--- Exercise directions ---
Only the lines of the data below from the one with "Done (take_while (fun" through the one with "unfold in_end, cmp_lt." are wanted. Repeat them exactly.

--- Input for this task ---
(* ===== verification/SkipList.v ===== *)
(** * SkipList: the arena-backed skip list

    Models [utils/skiplists/mem_skip_list.rs].  A node lives at the arena
    pointer its allocation returned; [nodes] maps those pointers to the nodes
    written there, and a null pointer is [None].  A node's towers are lists of
    next pointers, its key and value are the bytes after the tower.  Every
    atomic operation is performed on this store; the definitions are the code
    run by one thread, in which a strong compare-and-exchange succeeds exactly
    when the slot holds the expected pointer. *)

From S2P Require Import Prelude Key Arena.
Local Open Scope Z_scope.

(* @src crates/engine/src/utils/skiplists/mem_skip_list.rs:74-76 MAX_HEAD_HEIGHT *)
Definition MAX_HEAD_HEIGHT : nat := 8.

(* @src crates/engine/src/utils/skiplists/mem_skip_list.rs:56-60 SkipListError *)
Inductive SkipListError := SlLayoutError | SlArena (e : ArenaError).

(** ** Nodes *)

(* @src crates/engine/src/utils/skiplists/mem_skip_list.rs:97-111 Node *)
Record Node := mkNode {
  n_height : nat;
  n_key_len : Z;
  n_value_len : Z;
  n_tower : list (option arena_ptr);
  n_payload : memory
}.

Abbreviation nodes := (gmap arena_ptr Node).

(** [Layout::array] and [Layout::extend]: sizes, with the error beyond
    [isize::MAX]. *)

Definition Layout_array (elem_size elem_align n : Z) : option Layout :=
  if decide (elem_size * n <= isize_max) then Some (mkLayout (elem_size * n) elem_align) else None.

Definition Layout_extend (l next : Layout) : option Layout :=
  let off := round_up (l_size l) (l_align next) in
  if decide (off + l_size next <= isize_max)
  then Some (mkLayout (off + l_size next) (Z.max (l_align l) (l_align next))) else None.

Definition POINTER_SIZE : Z := 8.

(** [Layout::new::<Node>()]: two u16, one u32, and an empty array of pointers. *)

Definition NODE_LAYOUT : Layout := mkLayout 8 POINTER_SIZE.

(** [offset_of!(Node, tower)]. *)

Definition TOWER_OFFSET : Z := 8.

(* @src crates/engine/src/utils/skiplists/mem_skip_list.rs:116-138 Node::build_layout *)
Definition Node_build_layout (height : nat) (key_len value_len : Z) : result Layout SkipListError :=
  match
    (tower ← Layout_array POINTER_SIZE POINTER_SIZE (Z.of_nat height);
     l ← Layout_extend NODE_LAYOUT tower;
     key ← Layout_array 1 1 key_len;
     l ← Layout_extend l key;
     value ← Layout_array 1 1 value_len;
     Layout_extend l value)
  with
  | Some l => Ok l
  | None => Err SlLayoutError
  end.

(* @src crates/engine/src/utils/skiplists/mem_skip_list.rs:140-171 Node::init_node *)
Definition Node_init_node (height : nat) (key_len value_len : Z) : Node :=
  mkNode height key_len value_len (replicate height None)
    (replicate (Z.to_nat (key_len + value_len)) None).

Definition deref (h : nodes) (node : arena_ptr) : outcome Node :=
  match h !! node with
  | Some n => Done n
  | None => UB "dereference of a pointer to no node"
  end.

(** Offsets from the start of a node. *)

(* @src crates/engine/src/utils/skiplists/mem_skip_list.rs:175-182 Node::tower_ptr *)
Definition Node_tower_ptr (n : Node) : Z := TOWER_OFFSET.

(* @src crates/engine/src/utils/skiplists/mem_skip_list.rs:206-213 Node::key_ptr *)
Definition Node_key_ptr (n : Node) : Z := Node_tower_ptr n + Z.of_nat (n_height n) * POINTER_SIZE.

(* @src crates/engine/src/utils/skiplists/mem_skip_list.rs:215-219 Node::value_ptr *)
Definition Node_value_ptr (n : Node) : Z := Node_key_ptr n + n_key_len n.

(* @src crates/engine/src/utils/skiplists/mem_skip_list.rs:193-204 Node::tower_height *)
Definition Node_tower_height (n : Node) : Z := (Node_key_ptr n - Node_tower_ptr n) / POINTER_SIZE.

(** Bytes of a node from an offset on, read and written; its allocation ends
    with its payload. *)

Definition node_read (n : Node) (off count : Z) : outcome bytes :=
  let i := off - Node_key_ptr n in
  if decide (0 <= i /\ 0 <= count /\ i + count <= len (n_payload n))
  then match mapM id (take (Z.to_nat count) (drop (Z.to_nat i) (n_payload n))) with
       | Some bs => Done bs
       | None => UB "uninitialised memory"
       end
  else UB "read past the node's allocation".

Definition node_write (n : Node) (off : Z) (bs : bytes) : outcome Node :=
  let i := off - Node_key_ptr n in
  if decide (0 <= i /\ i + len bs <= len (n_payload n))
  then Done (mkNode (n_height n) (n_key_len n) (n_value_len n) (n_tower n)
               (splice i (Some <$> bs) (n_payload n)))
  else UB "write past the node's allocation".

(* @src crates/engine/src/utils/skiplists/mem_skip_list.rs:236-238 Node::get_key_bytes *)
Definition Node_get_key_bytes (h : nodes) (node : arena_ptr) : outcome bytes :=
  n ← deref h node; node_read n (Node_key_ptr n) (n_key_len n).

(* @src crates/engine/src/utils/skiplists/mem_skip_list.rs:240-242 Node::get_value_bytes *)
Definition Node_get_value_bytes (h : nodes) (node : arena_ptr) : outcome bytes :=
  n ← deref h node; node_read n (Node_value_ptr n) (n_value_len n).
Lemma ctx_succ_0 h s k L t :
  searchable h s L -> ctx_ok h s k L t -> ctx_at (successors t) 0 = Done (head (hi h k L)).
Proof.
  intros H [_ Hc]. destruct (Hc 0%nat ltac:(unfold MAX_HEAD_HEIGHT; lia)) as [_ Hs].
  unfold ctx_at. rewrite Hs. unfold succ_at.
  by rewrite lvl_0 by (eapply node_ok_sub; [apply hi_sub|apply H]).
Qed.

Lemma exact_head h k L q : exact h k L = Some q -> head (hi h k L) = Some q.
Proof. unfold exact. destruct (head (hi h k L)); [|done]. case_match; congruence. Qed.

Lemma SkipList_seek_done p h s k L :
  searchable h s L -> valid k -> SkipList_seek p h s k = Done (mkIter (head (hi h k L))).
Proof.
  intros H Hk. destruct (search_spec p h s k L H Hk) as (t & Et & Hctx).
  unfold SkipList_seek. rewrite Et. cbn [mbind outcome_bind]. pose proof Hctx as [Hf _]. rewrite Hf.
  destruct (exact h k L) as [q|] eqn:He; [by rewrite (exact_head _ _ _ _ He)|].
  by rewrite (ctx_succ_0 h s k L).
Qed.

(** Where a range iterator stops. *)

Definition in_end (e : Bound) (key : bytes) : bool :=
  match e with
  | Excluded b => cmp_lt (bytes_cmp key b)
  | Included b => match bytes_cmp key b with Gt => false | _ => true end
  | Unbounded => true
  end.

Lemma RangeIter_collect_spec p h e : forall L q0 fuel,
  towers_ok h -> Forall (readable h) L -> chain h 0 q0 L -> (length L < fuel)%nat ->
  RangeIter_collect fuel p h (mkRangeIter (head L) e) =
  Done (take_while (fun q => in_end e (key_of h q)) L).
Proof.
  induction L as [|q L IH]; intros q0 [|fuel] Ht Hr Hc Hf; simpl in Hf; try lia; [done|].
  destruct Hc as [_ Hc]. apply Forall_cons in Hr as [Hq Hr].
  cbn [RangeIter_collect head take_while]. unfold RangeIter_next at 1. cbn [ri_start end_bound].
  rewrite get_key_bytes_done by done. cbn [mbind outcome_bind].
  assert (Hstop : match e with
     | Included bound => match bytes_cmp (key_of h q) bound with Gt => true | _ => false end
     | Excluded bound => match bytes_cmp (key_of h q) bound with Lt => false | _ => true end
     | Unbounded => false end = negb (in_end e (key_of h q))).
  { unfold in_end, cmp_lt. by destruct e; repeat case_match. }
  rewrite Hstop. destruct (in_end e (key_of h q)); [|done]. cbn [negb].
  rewrite (load_next_done _ _ _ _ (head L)); [|done|unfold MAX_HEAD_HEIGHT; lia|by apply chain_nxt].
  cbn [mbind outcome_bind]. by rewrite (IH q) by (done || lia).
Qed.
(* ===== verification/SkipListThreads.v ===== *)
(** * SkipListThreads: insertion and scans by several threads at once

    The interleavings of [SkipList::insert] and of iteration
    ([utils/skiplists/mem_skip_list.rs]), at the granularity of the accesses to
    shared memory: one step per load, store or exchange of a tower slot, of the
    seed, of the entry counter and of the height.  Comparing keys of linked
    nodes, which never change, happens in the step of the load that follows.
    Allocation is one step, which [ArenaThreads] justifies.  The steps are a
    function of the thread and of a coin that says whether a weak exchange
    fails spuriously; a run follows a schedule of threads and coins. *)

From Stdlib Require Import Sorted.
From S2P Require Import Prelude Key Arena SkipList SkipListSpec.
Local Open Scope Z_scope.

(** What a search is for: the first one of an insertion, or the one after a
    failed exchange for [node] at the base or at an upper level. *)

Inductive goal :=
| GFirst
| GBase (node : arena_ptr) (height : nat)
| GUpper (node : arena_ptr) (height level : nat).

(** Where a search is: before the load of the height, skipping the levels
    without a node, about to load the first node of level [level - 1] after
    [pred], or at [curr] on level [l]. *)

Inductive spc :=
| SMax
| SSkip (level : nat)
| SDown (level : nat) (pred : arena_ptr)
| SWalk (l : nat) (pred : arena_ptr) (curr : option arena_ptr).

(** Where an insertion is, with the traversal it works with. *)

Inductive ipc :=
| ISearch (g : goal) (pc : spc) (t : TraversalCtx)
| ICount (t : TraversalCtx)
| ISeedLoad (t : TraversalCtx)
| ISeedStore (t : TraversalCtx) (seed : Z)
| IMaxLoad (t : TraversalCtx) (height : nat)
| IMaxCas (t : TraversalCtx) (height max_height : nat)
| IAlloc (t : TraversalCtx) (height : nat)
| IWriteKey (t : TraversalCtx) (node : arena_ptr) (height : nat)
| IWriteValue (t : TraversalCtx) (node : arena_ptr) (height : nat)
| ILink (t : TraversalCtx) (node : arena_ptr) (height level : nat)
| ICas (t : TraversalCtx) (node : arena_ptr) (height level : nat)
| IDone (q : arena_ptr)
| IPanicked.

--- Written response ---
  Done (take_while (fun q => in_end e (key_of h q)) L).
Proof.
  induction L as [|q L IH]; intros q0 [|fuel] Ht Hr Hc Hf; simpl in Hf; try lia; [done|].
  destruct Hc as [_ Hc]. apply Forall_cons in Hr as [Hq Hr].
  cbn [RangeIter_collect head take_while]. unfold RangeIter_next at 1. cbn [ri_start end_bound].
  rewrite get_key_bytes_done by done. cbn [mbind outcome_bind].
  assert (Hstop : match e with
     | Included bound => match bytes_cmp (key_of h q) bound with Gt => true | _ => false end
     | Excluded bound => match bytes_cmp (key_of h q) bound with Lt => false | _ => true end
     | Unbounded => false end = negb (in_end e (key_of h q))).
  { unfold in_end, cmp_lt. by destruct e; repeat case_match. }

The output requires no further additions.